-- TASK DATA follows --

(** [zeroize] clears the range. *)
Lemma zeroize_from_ok n pre l : (n <= length l)%nat →
  zeroize_from (pre ++ l) (length pre) n = Some (pre ++ replicate n 0 ++ drop n l).
Proof.
  revert pre l. induction n as [|n IH]; intros pre l Hn; [done|]. destruct l as [|x l]; [cbn in Hn; lia|].
  cbn [zeroize_from]. rewrite lookup_app_r, Nat.sub_diag by done. cbn [lookup list_lookup mbind option_bind].
  rewrite insert_app_r_alt, Nat.sub_diag by done. cbn [insert list_insert].
  specialize (IH (pre ++ [0]) l). rewrite length_app, <- !app_assoc in IH. apply IH. cbn in Hn. lia.
Qed.
Lemma zeroize_ok b n : (n <= length b)%nat → zeroize b n = Some (replicate n 0 ++ drop n b).
Proof. apply (zeroize_from_ok n []). Qed.

(** * The reference *)

Definition hash_scalar (m : bytes) : Z := le_value (sha512 m) `mod` group_order.
(** [R] and [s] for the scalar [a], the public key [pk] and the nonce [r]. *)
Definition signature_of (a : Z) (pk : bytes) (r : Z) (m : bytes) : bytes :=
  let R := encode (smul r B) in
  R ++ le_bytes 32 ((hash_scalar (R ++ pk ++ m) * a + r) `mod` group_order).
Definition nonce_of (sk m random : bytes) : Z :=
  hash_scalar ((0xFE :: replicate 31 0xFF) ++ sk ++ m ++ random).

(** The point an encoding stands for: reading is lenient on the sign of [x = 0] and on
    values of [y] from [p] on. *)
Definition decodes (pk : bytes) (A : point) : Prop :=
  py A = decode_y pk ∧ (fval (px A) `mod` 2 = decode_sign pk ∨ px A = 0%F).
Definition accepts (pk R s m : bytes) : Prop :=
  le_value s < 2 ^ 253 ∧ ∃ A, decodes pk A ∧
    encode (padd (smul (le_value s) B) (popp (smul (hash_scalar (R ++ pk ++ m)) A))) = R.

Lemma group_order_range : 2 ^ 252 < group_order < 2 ^ 253.
Proof. by vm_compute. Qed.
Lemma hash_scalar_range m : 0 <= hash_scalar m < group_order.
Proof. apply Z.mod_pos_bound. pose proof group_order_range. lia. Qed.
Lemma le_value_bytes_small n z : 0 <= z < 256 ^ Z.of_nat n → le_value (le_bytes n z) = z.
Proof. intros H. by rewrite le_value_bytes, Z.mod_small. Qed.
Lemma le_value_scalar z : 0 <= z < group_order → le_value (le_bytes 32 z) = z.
Proof.
  intros H. apply le_value_bytes_small. change (256 ^ Z.of_nat 32) with (2 ^ 256).
  pose proof group_order_range. lia.
Qed.

Lemma length_sha512 m : length (sha512 m) = 64%nat.
Proof. unfold sha512, fips_sha512. by rewrite length_words. Qed.
Lemma wf_sha512 m : wf_bytes (sha512 m).
Proof. apply wf_words. Qed.
(** Hashing to a scalar is [crypto_hash_sha512] and [sc_reduce]. *)
Lemma hash_reduce m : wf_bytes m → zlen m < 2 ^ 64 →
  (h ← crypto_hash_sha512 m; sc_reduce h) = Some (le_bytes 32 (hash_scalar m)).
Proof.
  intros Hm Hl. rewrite crypto_hash_sha512_run by done. cbn [mbind option_bind].
  by rewrite sc_reduce_run by (apply wf_sha512 || apply length_sha512).
Qed.

(** * Signing *)

(** The buffer operations of the tail, for any [R] and nonce. *)
Lemma sign_tail_from b0 b1 m rest a pk nonce n R Rb h :
  length b0 = 32%nat → length b1 = 32%nat → length pk = 32%nat → length Rb = 32%nat →
  sc_reduce nonce = Some n → ge_scalarmult_base n = Some R → ge_p3_tobytes R = Some Rb →
  (h ← crypto_hash_sha512 (Rb ++ pk ++ m); sc_reduce h) = Some h →
  sign_tail (b0 ++ b1 ++ m ++ rest) (length m) a pk nonce =
    (s ← sc_muladd h a n; mem_write (Rb ++ pk ++ m ++ rest) 32 s).
Proof.
  intros L0 L1 Lpk LR En ER Eb Eh. unfold sign_tail.
  rewrite mem_write_at by lia. cbn [mbind option_bind]. rewrite En. cbn [mbind option_bind].
  rewrite ER. cbn [mbind option_bind]. rewrite Eb. cbn [mbind option_bind].
  rewrite mem_write_first by lia. cbn [mbind option_bind].
  rewrite (app_assoc pk), (app_assoc Rb), mem_read_first by (rewrite !length_app; lia). cbn [mbind option_bind].
  destruct (crypto_hash_sha512 (Rb ++ pk ++ m)) as [h'|]; [|done].
  cbn [mbind option_bind] in Eh |- *. rewrite Eh. cbn [mbind option_bind]. by rewrite <- !app_assoc.
Qed.

Lemma base_multiple n : 0 <= n < group_order →
  runs (ge_scalarmult_base (le_bytes 32 n)) (λ R, ge_p3_tobytes R = Some (encode (smul n B))).
Proof.
  intros Hn. pose proof group_order_range as Ho.
  eapply runs_mono; [apply ge_scalarmult_base_ok|].
  - apply wf_le_bytes.
  - apply length_le_bytes.
  - rewrite le_value_scalar by done. lia.
  - intros R HR. rewrite le_value_scalar in HR by done. by apply ge_p3_tobytes_ok.
Qed.

Lemma sign_tail_ok b0 b1 m rest a pk nonce :
  length b0 = 32%nat → length b1 = 32%nat → wf_bytes m → zlen m < 2 ^ 64 - 128 →
  wf_bytes a → length a = 32%nat → wf_bytes pk → length pk = 32%nat → wf_bytes nonce → length nonce = 64%nat →
  sign_tail (b0 ++ b1 ++ m ++ rest) (length m) a pk nonce =
    Some (signature_of (le_value a) pk (le_value nonce `mod` group_order) m ++ m ++ rest).
Proof.
  intros L0 L1 Hm Lm Ha La Hpk Lpk Hn Ln. pose proof (sc_reduce_run nonce Hn Ln) as En.
  assert (0 <= le_value nonce `mod` group_order < group_order) as Hr
    by (apply Z.mod_pos_bound; pose proof group_order_range; lia).
  revert En Hr. generalize (le_value nonce `mod` group_order) as r. intros r En Hr.
  destruct (base_multiple r Hr) as (R & ER & Eb). unfold signature_of. cbv zeta.
  pose proof (length_encode (smul r B)) as LR. pose proof (wf_encode (smul r B)) as WR.
  revert Eb LR WR. generalize (encode (smul r B)) as Rb. intros Rb Eb LR WR.
  assert (wf_bytes (Rb ++ pk ++ m)) as Hw by (rewrite !wf_bytes_app; tauto).
  assert (zlen (Rb ++ pk ++ m) < 2 ^ 64) as Hl by (unfold zlen in *; rewrite !length_app; lia).
  rewrite (sign_tail_from _ _ _ _ _ _ _ _ _ _ _ L0 L1 Lpk LR En ER Eb (hash_reduce _ Hw Hl)).
  rewrite sc_muladd_run by (assumption || apply wf_le_bytes || apply length_le_bytes). cbn [mbind option_bind].
  rewrite !le_value_scalar by (assumption || apply hash_scalar_range).
  rewrite mem_write_at by (rewrite ?length_le_bytes; lia). by rewrite <- !app_assoc.
Qed.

-- TASK DATA concluded --

- **ACTION ITEM**
Transcribe the entries exactly, and make each line match the original.

- **RESPONSE AREA**
(** [zeroize] clears the range. *)
Lemma zeroize_from_ok n pre l : (n <= length l)%nat →
  zeroize_from (pre ++ l) (length pre) n = Some (pre ++ replicate n 0 ++ drop n l).
Proof.
  revert pre l. induction n as [|n IH]; intros pre l Hn; [done|]. destruct l as [|x l]; [cbn in Hn; lia|].
  cbn [zeroize_from]. rewrite lookup_app_r, Nat.sub_diag by done. cbn [lookup list_lookup mbind option_bind].
  rewrite insert_app_r_alt, Nat.sub_diag by done. cbn [insert list_insert].
  specialize (IH (pre ++ [0]) l). rewrite length_app, <- !app_assoc in IH. apply IH. cbn in Hn. lia.
Qed.
Lemma zeroize_ok b n : (n <= length b)%nat → zeroize b n = Some (replicate n 0 ++ drop n b).
Proof. apply (zeroize_from_ok n []). Qed.

(** * The reference *)

Definition hash_scalar (m : bytes) : Z := le_value (sha512 m) `mod` group_order.
(** [R] and [s] for the scalar [a], the public key [pk] and the nonce [r]. *)
Definition signature_of (a : Z) (pk : bytes) (r : Z) (m : bytes) : bytes :=
  let R := encode (smul r B) in
  R ++ le_bytes 32 ((hash_scalar (R ++ pk ++ m) * a + r) `mod` group_order).
Definition nonce_of (sk m random : bytes) : Z :=
  hash_scalar ((0xFE :: replicate 31 0xFF) ++ sk ++ m ++ random).

(** The point an encoding stands for: reading is lenient on the sign of [x = 0] and on
    values of [y] from [p] on. *)
Definition decodes (pk : bytes) (A : point) : Prop :=
  py A = decode_y pk ∧ (fval (px A) `mod` 2 = decode_sign pk ∨ px A = 0%F).
Definition accepts (pk R s m : bytes) : Prop :=
  le_value s < 2 ^ 253 ∧ ∃ A, decodes pk A ∧
    encode (padd (smul (le_value s) B) (popp (smul (hash_scalar (R ++ pk ++ m)) A))) = R.

Lemma group_order_range : 2 ^ 252 < group_order < 2 ^ 253.
Proof. by vm_compute. Qed.
Lemma hash_scalar_range m : 0 <= hash_scalar m < group_order.
Proof. apply Z.mod_pos_bound. pose proof group_order_range. lia. Qed.
Lemma le_value_bytes_small n z : 0 <= z < 256 ^ Z.of_nat n → le_value (le_bytes n z) = z.
Proof. intros H. by rewrite le_value_bytes, Z.mod_small. Qed.
Lemma le_value_scalar z : 0 <= z < group_order → le_value (le_bytes 32 z) = z.
Proof.
  intros H. apply le_value_bytes_small. change (256 ^ Z.of_nat 32) with (2 ^ 256).
  pose proof group_order_range. lia.
Qed.

Lemma length_sha512 m : length (sha512 m) = 64%nat.
Proof. unfold sha512, fips_sha512. by rewrite length_words. Qed.
Lemma wf_sha512 m : wf_bytes (sha512 m).
Proof. apply wf_words. Qed.
(** Hashing to a scalar is [crypto_hash_sha512] and [sc_reduce]. *)
Lemma hash_reduce m : wf_bytes m → zlen m < 2 ^ 64 →
  (h ← crypto_hash_sha512 m; sc_reduce h) = Some (le_bytes 32 (hash_scalar m)).
Proof.
  intros Hm Hl. rewrite crypto_hash_sha512_run by done. cbn [mbind option_bind].
  by rewrite sc_reduce_run by (apply wf_sha512 || apply length_sha512).
Qed.

(** * Signing *)

(** The buffer operations of the tail, for any [R] and nonce. *)
Lemma sign_tail_from b0 b1 m rest a pk nonce n R Rb h :
  length b0 = 32%nat → length b1 = 32%nat → length pk = 32%nat → length Rb = 32%nat →
  sc_reduce nonce = Some n → ge_scalarmult_base n = Some R → ge_p3_tobytes R = Some Rb →
  (h ← crypto_hash_sha512 (Rb ++ pk ++ m); sc_reduce h) = Some h →
  sign_tail (b0 ++ b1 ++ m ++ rest) (length m) a pk nonce =
    (s ← sc_muladd h a n; mem_write (Rb ++ pk ++ m ++ rest) 32 s).
Proof.
  intros L0 L1 Lpk LR En ER Eb Eh. unfold sign_tail.
  rewrite mem_write_at by lia. cbn [mbind option_bind]. rewrite En. cbn [mbind option_bind].
  rewrite ER. cbn [mbind option_bind]. rewrite Eb. cbn [mbind option_bind].
  rewrite mem_write_first by lia. cbn [mbind option_bind].
  rewrite (app_assoc pk), (app_assoc Rb), mem_read_first by (rewrite !length_app; lia). cbn [mbind option_bind].
  destruct (crypto_hash_sha512 (Rb ++ pk ++ m)) as [h'|]; [|done].
  cbn [mbind option_bind] in Eh |- *. rewrite Eh. cbn [mbind option_bind]. by rewrite <- !app_assoc.
Qed.

Lemma base_multiple n : 0 <= n < group_order →
  runs (ge_scalarmult_base (le_bytes 32 n)) (λ R, ge_p3_tobytes R = Some (encode (smul n B))).
Proof.
  intros Hn. pose proof group_order_range as Ho.
  eapply runs_mono; [apply ge_scalarmult_base_ok|].
  - apply wf_le_bytes.
  - apply length_le_bytes.
  - rewrite le_value_scalar by done. lia.
  - intros R HR. rewrite le_value_scalar in HR by done. by apply ge_p3_tobytes_ok.
Qed.

Lemma sign_tail_ok b0 b1 m rest a pk nonce :
  length b0 = 32%nat → length b1 = 32%nat → wf_bytes m → zlen m < 2 ^ 64 - 128 →
  wf_bytes a → length a = 32%nat → wf_bytes pk → length pk = 32%nat → wf_bytes nonce → length nonce = 64%nat →
  sign_tail (b0 ++ b1 ++ m ++ rest) (length m) a pk nonce =
    Some (signature_of (le_value a) pk (le_value nonce `mod` group_order) m ++ m ++ rest).
Proof.
  intros L0 L1 Hm Lm Ha La Hpk Lpk Hn Ln. pose proof (sc_reduce_run nonce Hn Ln) as En.
  assert (0 <= le_value nonce `mod` group_order < group_order) as Hr
    by (apply Z.mod_pos_bound; pose proof group_order_range; lia).
  revert En Hr. generalize (le_value nonce `mod` group_order) as r. intros r En Hr.
  destruct (base_multiple r Hr) as (R & ER & Eb). unfold signature_of. cbv zeta.
  pose proof (length_encode (smul r B)) as LR. pose proof (wf_encode (smul r B)) as WR.
  revert Eb LR WR. generalize (encode (smul r B)) as Rb. intros Rb Eb LR WR.
  assert (wf_bytes (Rb ++ pk ++ m)) as Hw by (rewrite !wf_bytes_app; tauto).
  assert (zlen (Rb ++ pk ++ m) < 2 ^ 64) as Hl by (unfold zlen in *; rewrite !length_app; lia).
  rewrite (sign_tail_from _ _ _ _ _ _ _ _ _ _ _ L0 L1 Lpk LR En ER Eb (hash_reduce _ Hw Hl)).
  rewrite sc_muladd_run by (assumption || apply wf_le_bytes || apply length_le_bytes). cbn [mbind option_bind].
  rewrite !le_value_scalar by (assumption || apply hash_scalar_range).
  rewrite mem_write_at by (rewrite ?length_le_bytes; lia). by rewrite <- !app_assoc.
Qed.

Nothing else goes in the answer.